Both of these sentences make me ask the same question, "What happened?" I am, of course, going to read on to find out. And I connected with that story well because of its focus on chronic pain.


In the country of Westphalia, in the castle of the most noble baron of Thunder-ten-tronckh, lived a youth whom nature had endowed with a most sweet disposition.

That's the first line of Candide by Voltaire. It's a mix of a variation on a classic fairy tale opening and some characterization.

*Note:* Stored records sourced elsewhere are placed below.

(* ===== verification/Sv2.v ===== *)
(** * Interface to the SV2 crates

    The messages of [mining_sv2] that the bridge and the upstream exchange with the
    pool, and the channel factory of [roles_logic_sv2], whose logic belongs to that
    crate: its operations are those of the class [MiningLib]. *)

From S2P Require Import Prelude Str F32 Sv1.

(** ** Messages *)
Record SubmitSharesExtended := MkSubmitSharesExtended {
  se_channel_id : N;
  se_sequence_number : N;
  se_job_id : N;
  se_nonce : N;
  se_ntime : N;
  se_version : N;
  se_extranonce : bytes
}.

Definition with_channel_and_sequence (channel_id sequence_number : N)
    (s : SubmitSharesExtended) : SubmitSharesExtended :=
  MkSubmitSharesExtended channel_id sequence_number (se_job_id s) (se_nonce s) (se_ntime s)
    (se_version s) (se_extranonce s).

Record SetNewPrevHash := MkSetNewPrevHash {
  ph_channel_id : N;
  ph_job_id : N;
  ph_prev_hash : bytes;
  ph_min_ntime : N;
  ph_nbits : N
}.

Record NewExtendedMiningJob := MkNewExtendedMiningJob {
  ej_channel_id : N;
  ej_job_id : N;
  ej_min_ntime : option N;
  ej_version : N;
  ej_version_rolling_allowed : bool;
  ej_merkle_path : list bytes;
  ej_coinbase_tx_prefix : bytes;
  ej_coinbase_tx_suffix : bytes
}.

(** The messages that open a channel, as far as the bridge reads them. *)
Record OpenExtendedMiningChannelSuccess := MkOpenSuccess {
  os_channel_id : N;
  os_extranonce_prefix : bytes;
  os_extranonce_size : N
}.
Inductive OpenChannelMessage :=
| OpenSuccess (m : OpenExtendedMiningChannelSuccess)
| OtherMiningMessage.

(** [binary_sv2]: the byte strings that fit a [B0255] or a [Str0255]. *)
Class BinaryLib := {
  fits_0255 : nat → bool;
  fits_0255_spec n : fits_0255 n = true ↔ (n <= 255)%nat
}.

(** [roles_logic_sv2::Error], by the cases the client tells apart. *)
Inductive Sv2Error :=
| NoValidJob
| ShareDoNotMatchAnyJob
| JobIsNotFutureButPrevHashNotPresent
| OtherSv2Error (code : N).

(** [channel_factory::Share], [channel_factory::OnNewShare] *)
Inductive Share := Extended (share : SubmitSharesExtended) | Standard.
Inductive OnNewShare :=
| SendErrorDownstream (error_code : bytes)
| SendSubmitShareUpstream (share : Share)
| RelaySubmitShareUpstream
| ShareMeetDownstreamTarget
| ShareMeetBitcoinTarget.

(** ** The factory

    A [ProxyExtendedChannelFactory] is a state of type [Factory]; the methods that
    take [&mut self] return the state after the call. *)
Class MiningLib := {
  Factory : Type;
  (** [job(id).is_some()] *)
  factory_job : Factory → N → bool;
  set_target : bytes → Factory → Factory;
  last_valid_job_version : Factory → option N;
  on_submit_shares_extended :
    SubmitSharesExtended → Factory → result OnNewShare Sv2Error * Factory;
  on_new_prev_hash : SetNewPrevHash → Factory → result unit Sv2Error * Factory;
  on_new_extended_mining_job :
    NewExtendedMiningJob → Factory → result unit Sv2Error * Factory;
  get_extranonce_len : Factory → nat;
  update_target_for_channel : N → bytes → Factory → Factory;
  new_extended_channel : f32 → Factory → result (list OpenChannelMessage) Sv2Error * Factory;
  (** [NewExtendedMiningJob::is_future] *)
  is_future : NewExtendedMiningJob → bool;
  extended_job_to_non_segwit :
    NewExtendedMiningJob → nat → result NewExtendedMiningJob Sv2Error
}.

(** A [BinaryLib] to compute with. *)
#[export] Instance binary_model : BinaryLib := {
  fits_0255 := λ n, n <=? 255;
  fits_0255_spec n := Nat.leb_le n 255
}.
(* ===== verification/TranslatorStart.v ===== *)
(** * The start of the translator

    [start] of [translator/mod.rs] with its start-up task; [Upstream::new], [start] and
    [connect] ([translator/upstream/upstream.rs]); [Bridge::new] and [start]
    ([translator/proxy/bridge.rs]); and [Downstream::accept_connections]
    ([translator/downstream/downstream.rs]).  The start-up task waits for the channel the pool
    opens, then builds the bridge and lets the miners in; meanwhile the tasks of [Upstream]
    run.  Tasks are the handles of [TaskList] and [TaskManager]. *)

From S2P Require Import Prelude Str Bitcoin F32 Sv1 RskCommitment MergeState MergeMining RecentJobs ShareLimits Effects Stats ProxyState Downstream DiffManagement Sv2 Bridge Upstream TaskManager TaskList.

(** ** Definitions *)
Definition MIN_EXTRANONCE2_SIZE : N := 5.
Definition TRANSLATOR_MIN_EXTRANONCE_SIZE : N := 6.
Definition UPSTREAM_EXTRANONCE1_SIZE : nat := 20.
Definition CHANNEL_DIFF_UPDTATE_INTERVAL : N := 10.
Definition u256_max : bytes := replicate 32 Byte.xff.
Definition zero_target : bytes := replicate 32 Byte.x00.

Inductive StartError :=
| StTaskManagerFailed
| StUpstreamMutexPoisoned
| StDiffConfigMutexPoisoned
| StAsyncChannelError
| StUnrecoverable.

(** The handles of the tasks, in the order they are spawned. *)
Record TranslatorHandles := MkTranslatorHandles {
  th_upstream : N;
  th_diff_managment : N;
  th_main_loop : N;
  th_handle_submit : N;
  th_handle_token_update : N;
  th_startup : N;
  th_bridge : N;
  th_upstream_work : N;
  th_downstream_messages : N;
  th_listener : N;
  th_accept : N
}.

(** What the outside decides: whether somebody takes the translator's connection to the pool
    and still has its other end when the channel is asked for, whether the upstream can be
    locked after its main loop was spawned, and the configured rate of shares. *)
Record TranslatorEnv := MkTranslatorEnv {
  te_pool_connection : bool;
  te_pool_open : bool;
  te_submit_lock : bool;
  te_share_per_min : f32;
  te_handles : TranslatorHandles
}.

(** [Upstream::new] *)
Definition upstream_new (min_extranonce_size : N) (sender : Sender ToPool) : Upstream :=
  MkUpstream None None None None min_extranonce_size UPSTREAM_EXTRANONCE1_SIZE sender
    0 0 [] 0 [].

Section start.
Context `{ML : !MiningLib} `{EL : !ExtranonceLib} `{EC : !SubmitErrorCodes} `{BL : !BinaryLib}.

(** [ProxyExtendedChannelFactory::new] for the rate of shares, the target and the channel. *)
Context (proxy_factory_new : ExtendedExtranonce → f32 → bytes → N → Factory).

(** The start-up task: it waits for the channel, then for the target, then builds. *)
Inductive StartupStage :=
| SuExtranonce
| SuTarget (extended : ExtendedExtranonce) (up_id : N)
| SuBridge (extended : ExtendedExtranonce) (up_id : N)
| SuEnded.

(** What the tasks share, which of them run, the managers, and the bridge once it is built. *)
Record TranslatorWorld := MkTranslatorWorld {
  tr_up : UpstreamWorld;
  tr_diff_config : Mutex UpstreamDifficultyConfig;
  tr_main_loop : bool;
  tr_upstream_tasks : TaskList (Task := UpstreamSubtask);
  tr_tasks : TaskList (Task := TranslatorTask);
  tr_startup : StartupStage;
  tr_bridge : option Bridge;
  tr_bridge_tasks : TaskList (Task := BridgeSubtask);
  tr_listener : TaskManager
}.
Definition set_tr_up v w := MkTranslatorWorld v (tr_diff_config w) (tr_main_loop w)
  (tr_upstream_tasks w) (tr_tasks w) (tr_startup w) (tr_bridge w) (tr_bridge_tasks w)
  (tr_listener w).
Definition set_tr_main_loop v w := MkTranslatorWorld (tr_up w) (tr_diff_config w) v
  (tr_upstream_tasks w) (tr_tasks w) (tr_startup w) (tr_bridge w) (tr_bridge_tasks w)
  (tr_listener w).
Definition set_tr_upstream_tasks v w := MkTranslatorWorld (tr_up w) (tr_diff_config w)
  (tr_main_loop w) v (tr_tasks w) (tr_startup w) (tr_bridge w) (tr_bridge_tasks w)
  (tr_listener w).
Definition set_tr_tasks v w := MkTranslatorWorld (tr_up w) (tr_diff_config w) (tr_main_loop w)
  (tr_upstream_tasks w) v (tr_startup w) (tr_bridge w) (tr_bridge_tasks w) (tr_listener w).
Definition set_tr_startup v w := MkTranslatorWorld (tr_up w) (tr_diff_config w)
  (tr_main_loop w) (tr_upstream_tasks w) (tr_tasks w) v (tr_bridge w) (tr_bridge_tasks w)
  (tr_listener w).
Definition set_tr_bridge bridge tasks w := MkTranslatorWorld (tr_up w) (tr_diff_config w)
  (tr_main_loop w) (tr_upstream_tasks w) (tr_tasks w) (tr_startup w) bridge tasks
  (tr_listener w).
Definition set_tr_listener v w := MkTranslatorWorld (tr_up w) (tr_diff_config w)
  (tr_main_loop w) (tr_upstream_tasks w) (tr_tasks w) (tr_startup w) (tr_bridge w)
  (tr_bridge_tasks w) v.

(** *** The upstream *)

(** [Upstream::connect] *)
Definition open_channel_request (nominal_hash_rate : f32) : OpenChannelRequest :=
  MkOpenChannelRequest 0 (lit "ABC") nominal_hash_rate u256_max MIN_EXTRANONCE2_SIZE.
Definition connect (difficulty_config : Mutex UpstreamDifficultyConfig) (w : UpstreamWorld)
    : result unit StartError * UpstreamWorld :=
  match lock (uw_upstream w) with
  | None => (Err StUpstreamMutexPoisoned, w)
  | Some u =>
      match lock difficulty_config with
      | None => (Err StDiffConfigMutexPoisoned, w)
      | Some c =>
          if tx_open (up_sender u)
          then (Ok tt, set_uw_upstream (store (uw_upstream w)
                 (set_up_sender (sender_push
                    (ToPoolOpenChannel (open_channel_request (ud_channel_nominal_hashrate c)))
                    (up_sender u)) u)) w)
          else (Err StAsyncChannelError, w)
      end
  end.

(** [Upstream::start]: what was spawned before a failure is dropped. *)
Definition upstream_subtasks (h : TranslatorHandles) : list UpstreamSubtask :=
  [DiffManagment (th_diff_managment h); MainLoop (th_main_loop h);
   HandleSubmit (th_handle_submit h); HandleTokenUpdate (th_handle_token_update h)].
Definition upstream_start (e : TranslatorEnv) (w : TranslatorWorld)
    : result unit StartError * TranslatorWorld :=
  let h := te_handles e in
  let '(abortable, t) := list_get_aborter initialize_list in
  if negb abortable then (Err StTaskManagerFailed, set_tr_upstream_tasks t w)
  else match connect (tr_diff_config w) (tr_up w) with
  | (Err error, up) =>
      (Err error, set_tr_upstream_tasks (list_drop upstream_handle t) (set_tr_up up w))
  | (Ok _, up) =>
      let w := set_tr_up up w in
      if poisoned (uw_upstream up)
      then (Err StUpstreamMutexPoisoned, set_tr_upstream_tasks (list_drop upstream_handle t) w)
      else if negb (te_submit_lock e)
      then (Err StUpstreamMutexPoisoned, set_tr_upstream_tasks
             (list_abort [th_diff_managment h; th_main_loop h] (list_drop upstream_handle t)) w)
      else match add_tasks upstream_handle (upstream_subtasks h) t with
      | (true, t) => (Ok tt, set_tr_main_loop true (set_tr_upstream_tasks t w))
      | (false, t) =>
          (Err StTaskManagerFailed, set_tr_upstream_tasks (list_drop upstream_handle t) w)
      end
  end.

(** *** The translator *)

(** Everything [start] creates before it calls anything. *)
Definition translator_new (e : TranslatorEnv) (merge : option MergeMining)
    (proxy : option (Mutex ProxyState)) : TranslatorWorld :=
  MkTranslatorWorld
    (MkUpstreamWorld
       (new_mutex (upstream_new (TRANSLATOR_MIN_EXTRANONCE_SIZE - 1)
          (MkSender (te_pool_open e) [])))
       (new_mutex zero_target) (MkSender true []) (MkSender true []) merge proxy [] None)
    (new_mutex (upstream_difficulty_config_new CHANNEL_DIFF_UPDTATE_INTERVAL (f32_of_N 0)))
    false initialize_list initialize_list SuExtranonce None initialize_list initialize.

Definition translator_start (e : TranslatorEnv) (merge : option MergeMining)
    (proxy : option (Mutex ProxyState)) : result unit StartError * TranslatorWorld :=
  let h := te_handles e in
  let w := translator_new e merge proxy in
  let '(abortable, t) := list_get_aborter (tr_tasks w) in
  if negb abortable then (Err StTaskManagerFailed, set_tr_tasks t w)
  else if negb (te_pool_connection e)
  then (Err StUnrecoverable, set_tr_tasks (list_drop translator_handle t) w)
  else match upstream_start e w with
  | (Err error, w) => (Err error, set_tr_tasks (list_drop translator_handle t) w)
  | (Ok _, w) =>
      let failed t := (Err StTaskManagerFailed,
        set_tr_upstream_tasks (list_drop upstream_handle (tr_upstream_tasks w))
          (set_tr_main_loop false (set_tr_tasks (list_drop translator_handle t) w))) in
      match list_add translator_handle (UpstreamTask (th_upstream h)) t with
      | (false, t) => failed t
      | (true, t) =>
          match list_add translator_handle (StartupTask (th_startup h)) t with
          | (false, t) => failed t
          | (true, t) => (Ok tt, set_tr_tasks t w)
          end
      end
  end.

(** *** The start-up task *)

(** [Bridge::new]; [None] is the error of the poisoned target.  A target of the protocol has
    32 bytes, so its conversion does not fail. *)
Definition bridge_new (e : TranslatorEnv) (extranonces : ExtendedExtranonce)
    (target : Mutex bytes) (channel_id : N) : option Bridge :=
  match lock target with
  | None => None
  | Some upstream_target =>
      Some (MkBridge (MkSender true []) (MkSender true []) None
        (proxy_factory_new extranonces (te_share_per_min e) upstream_target channel_id) [] None)
  end.

(** [Bridge::start] *)
Definition bridge_subtasks (h : TranslatorHandles) : list BridgeSubtask :=
  [UpstreamWork (th_upstream_work h); DownstreamMessagesTask (th_downstream_messages h)].
Definition bridge_start (h : TranslatorHandles) : bool * TaskList (Task := BridgeSubtask) :=
  let '(abortable, t) := list_get_aborter initialize_list in
  if negb abortable then (false, t)
  else match add_tasks bridge_handle (bridge_subtasks h) t with
  | (true, t) => (true, t)
  | (false, t) => (false, list_drop bridge_handle t)
  end.

(** [Downstream::accept_connections]: whether the accept loop is with its manager. *)
Definition accept_connections (h : TranslatorHandles) (proxy : option (Mutex ProxyState))
    : bool * option (Mutex ProxyState) * TaskManager :=
  let '(abortable, t) := get_aborter initialize in
  if negb abortable then (false, proxy, t)
  else match add_accept_connection (th_accept h) t with
  | Some (Ok _, t) => (true, proxy, t)
  | Some (Err _, t) => (false, proxy ≫= update_downstream_state TranslatorDownstream, drop_manager t)
  | None => (false, proxy, drop_manager t)   (** a new manager has room *)
  end.

(** The end of the start-up task closes the channel it receives the extranonce from; without a
    bridge the queue to the bridge is closed as well. *)
Definition startup_ended (built : bool) (w : TranslatorWorld) : TranslatorWorld :=
  let up := tr_up w in
  let close {A} (s : Sender A) := MkSender false (tx_sent s) in
  let up := set_uw_sv2_extranonce (close (uw_sv2_extranonce up)) up in
  set_tr_startup SuEnded (set_tr_up
    (if built then up else set_uw_bridge_work (close (uw_bridge_work up)) up) w).

(** The managers of the bridge and of the listener reach the translator's manager, or are
    dropped. *)
Definition register_parts (h : TranslatorHandles) (w : TranslatorWorld) : TranslatorWorld :=
  match list_add translator_handle (BridgeTask (th_bridge h)) (tr_tasks w) with
  | (false, t) =>
      startup_ended false (set_tr_tasks t
        (set_tr_bridge (tr_bridge w) (list_drop bridge_handle (tr_bridge_tasks w))
           (set_tr_listener (drop_manager (tr_listener w)) w)))
  | (true, t) =>
      match list_add translator_handle (DownstreamListener (th_listener h)) t with
      | (false, t) =>
          startup_ended true (set_tr_tasks t (set_tr_listener (drop_manager (tr_listener w)) w))
      | (true, t) => startup_ended true (set_tr_tasks t w)
      end
  end.

(** The bridge is built and started, and the miners are let in. *)
Definition build_bridge (e : TranslatorEnv) (extended : ExtendedExtranonce) (up_id : N)
    (w : TranslatorWorld) : TranslatorWorld :=
  match bridge_new e extended (uw_target (tr_up w)) up_id with
  | None => startup_ended false w
  | Some b =>
      match bridge_start (te_handles e) with
      | (false, bridge_tasks) => startup_ended false (set_tr_bridge (Some b) bridge_tasks w)
      | (true, bridge_tasks) =>
          let '(accepts, proxy, listener) :=
            accept_connections (te_handles e) (uw_proxy (tr_up w)) in
          let w := set_tr_listener listener (set_tr_up (set_uw_proxy proxy (tr_up w)) w) in
          if accepts : bool
          then register_parts (te_handles e) (set_tr_bridge (Some b) bridge_tasks w)
          else startup_ended false
                 (set_tr_bridge (Some b) (list_drop bridge_handle bridge_tasks) w)
      end
  end.

(** A turn of the task.  [senders_gone]: nobody is left who could send the extranonce. *)
Definition startup_turn (e : TranslatorEnv) (senders_gone : bool) (w : TranslatorWorld)
    : TranslatorWorld :=
  match tr_startup w with
  | SuExtranonce =>
      match tx_sent (uw_sv2_extranonce (tr_up w)) with
      | (extended, up_id) :: _ => set_tr_startup (SuTarget extended up_id) w
      | [] =>
          if senders_gone
          then let up := tr_up w in startup_ended false (set_tr_up
                 (set_uw_proxy (uw_proxy up ≫= update_translator_state TranslatorDown) up) w)
          else w
      end
  | SuTarget extended up_id =>
      match lock (uw_target (tr_up w)) with
      | None => set_tr_startup (SuBridge extended up_id) w
      | Some target =>
          if bool_decide (target = zero_target) then w
          else set_tr_startup (SuBridge extended up_id) w
      end
  | SuBridge extended up_id => build_bridge e extended up_id w
  | SuEnded => w
  end.

(** *** The translator at work *)

(** The main loop takes a message of the pool, a share or a token is sent, the managers take a
    handle, or the start-up task makes a turn. *)
Inductive TranslatorEvent :=
| TrPool (api_secret : option bytes) (now : N) (message : PoolMessage)
| TrSubmit (message : UpstreamSubmitShare)
| TrToken (new_token : str)
| TrKeep
| TrStartup (senders_gone : bool).
Definition translator_event (e : TranslatorEnv) (ev : TranslatorEvent) (w : TranslatorWorld)
    : TranslatorWorld :=
  match ev with
  | TrPool api_secret now message =>
      if tr_main_loop w then
        match parse_incoming api_secret now message (tr_up w) with
        | (Done _, up) => set_tr_up up w
        | (_, up) => set_tr_main_loop false (set_tr_up up w)
        end
      else w
  | TrSubmit message => set_tr_up (handle_submit message (tr_up w)).2 w
  | TrToken new_token => set_tr_up (handle_token_update new_token (tr_up w)).2 w
  | TrKeep =>
      set_tr_upstream_tasks (list_keep_turn (tr_upstream_tasks w))
        (set_tr_tasks (list_keep_turn (tr_tasks w))
           (set_tr_bridge (tr_bridge w) (list_keep_turn (tr_bridge_tasks w))
              (set_tr_listener (keep_turn (tr_listener w)) w)))
  | TrStartup senders_gone => startup_turn e senders_gone w
  end.
Definition translator_run (e : TranslatorEnv) (events : list TranslatorEvent)
    (w : TranslatorWorld) : TranslatorWorld :=
  fold_left (λ w ev, translator_event e ev w) events w.

(** The translator's handle is dropped: so are the handles its manager stays, and with a
    manager's handle those that manager stays. *)
Definition translator_drop (h : TranslatorHandles) (w : TranslatorWorld) : TranslatorWorld :=
  let t := list_drop translator_handle (tr_tasks w) in
  let dropped (handle : N) := bool_decide (handle ∈ tl_aborted t) in
  let upstream := dropped (th_upstream h) in
  MkTranslatorWorld (tr_up w) (tr_diff_config w)
    (if upstream then false else tr_main_loop w)
    (if upstream then list_drop upstream_handle (tr_upstream_tasks w) else tr_upstream_tasks w)
    t
    (if dropped (th_startup h) then SuEnded else tr_startup w)
    (tr_bridge w)
    (if dropped (th_bridge h) then list_drop bridge_handle (tr_bridge_tasks w)
     else tr_bridge_tasks w)
    (if dropped (th_listener h) then drop_manager (tr_listener w) else tr_listener w).
End start.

This search is a bit frustrating. It seems that there are a number of different ways that you can open and the pattern is to scattered. That is something that I like about writing though, it's a subconscious process and formulas have a tendency to fail, well, the commercial tropes seem to work well for sales. Maybe I could discern a half dozen major tendencies in good opening lines, but I'm not sure it would really help with my writing. When I give speeches I like to fall back on a structural pattern that I like and works well. I open with a dramatic question, use a good pause, dive into a story, finish with the point. It's a great structure. I like it and audiences like it. I was looking for a bit of a parallel here, but I haven't particularly found it. I think I am going to find that my first lines will fluctuate significantly, just as the juxtaposition of the first lines from my two short stories shows. Skill is largely the development of pattern recognition, and a lot of that has to happen subconsciously. The neural network begins in struggle, and through use it develops automaticity. I just need more input, and more output.